DATASET RECORDS below:

(* ================================================================== *)
(** * Substring search *)

Lemma prefix_iff (p s : string) :
  String.prefix p s = true <-> exists rest, s = p ++ rest.
Proof.
  revert s; induction p as [|c p IH]; intros s.
  - split; [intros _; exists s; reflexivity | intros _; destruct s; reflexivity].
  - destruct s as [|d s]; simpl.
    + split; [discriminate | intros [rest H]; discriminate].
    + destruct (ascii_dec c d) as [->|Hne].
      * rewrite IH. split; intros [rest H]; exists rest.
        -- now rewrite H.
        -- now inversion H.
      * split; [discriminate | intros [rest H]; inversion H; congruence].
Qed.

Lemma contains_iff (needle hay : string) :
  contains needle hay = true <-> is_substring needle hay.
Proof.
  unfold is_substring.
  induction hay as [|c hay IH].
  - change (contains needle "") with (String.prefix needle "" || false).
    rewrite orb_false_r, prefix_iff. split.
    + intros [rest H]. exists "", rest. exact H.
    + intros [before [after H]].
      destruct before; [exists after; exact H | discriminate].
  - change (contains needle (String c hay))
      with (String.prefix needle (String c hay) || contains needle hay).
    rewrite orb_true_iff, prefix_iff, IH. split.
    + intros [[rest H]|[before [after H]]].
      * exists "", rest. exact H.
      * exists (String c before), after. simpl. now rewrite H.
    + intros [before [after H]].
      destruct before as [|d before]; simpl in H.
      * left. exists after. exact H.
      * right. exists before, after. now inversion H.
Qed.

(* ================================================================== *)
(** * The methods compute the verdict functions *)

Ltac tidy :=
  unfold outcome_of, graphql_request, record_verdict, after, printed;
  cbn [self requests_made stdout results host base_url timeout
       req_url req_query req_timeout Nat.add].

Section Runs.
Context {text : PyText}.
Variable target : World.

Lemma _test_graphql_endpoint_runs (st : Process) :
  _test_graphql_endpoint target st =
  (Ok tt, record_verdict (endpoint_verdict (outcome_of target st availability_query)) 1 st).
Proof.
  destruct st as [me n out].
  unfold _test_graphql_endpoint, try_except, post_graphql, bind, get_self,
    requests_post, record_verdict, after, outcome_of, endpoint_verdict, graphql_request,
    availability_query; simpl.
  destruct (target n _) as [response|e]; simpl; [|reflexivity].
  destruct (status_code response =? 200); reflexivity.
Qed.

End of DATASET RECORDS.

**YOUR GOAL**
Print exactly, and only, the lines of the material above that run from the one containing "intros [rest H]." through its last line.

**EXERCISE SOLUTION**
    + intros [rest H]. exists "", rest. exact H.
    + intros [before [after H]].
      destruct before; [exists after; exact H | discriminate].
  - change (contains needle (String c hay))
      with (String.prefix needle (String c hay) || contains needle hay).
    rewrite orb_true_iff, prefix_iff, IH. split.
    + intros [[rest H]|[before [after H]]].
      * exists "", rest. exact H.
      * exists (String c before), after. simpl. now rewrite H.
    + intros [before [after H]].
      destruct before as [|d before]; simpl in H.
      * left. exists after. exact H.
      * right. exists before, after. now inversion H.
Qed.

(* ================================================================== *)
(** * The methods compute the verdict functions *)

Ltac tidy :=
  unfold outcome_of, graphql_request, record_verdict, after, printed;
  cbn [self requests_made stdout results host base_url timeout
       req_url req_query req_timeout Nat.add].

Section Runs.
Context {text : PyText}.
Variable target : World.

Lemma _test_graphql_endpoint_runs (st : Process) :
  _test_graphql_endpoint target st =
  (Ok tt, record_verdict (endpoint_verdict (outcome_of target st availability_query)) 1 st).
Proof.
  destruct st as [me n out].
  unfold _test_graphql_endpoint, try_except, post_graphql, bind, get_self,
    requests_post, record_verdict, after, outcome_of, endpoint_verdict, graphql_request,
    availability_query; simpl.
  destruct (target n _) as [response|e]; simpl; [|reflexivity].
  destruct (status_code response =? 200); reflexivity.
Qed.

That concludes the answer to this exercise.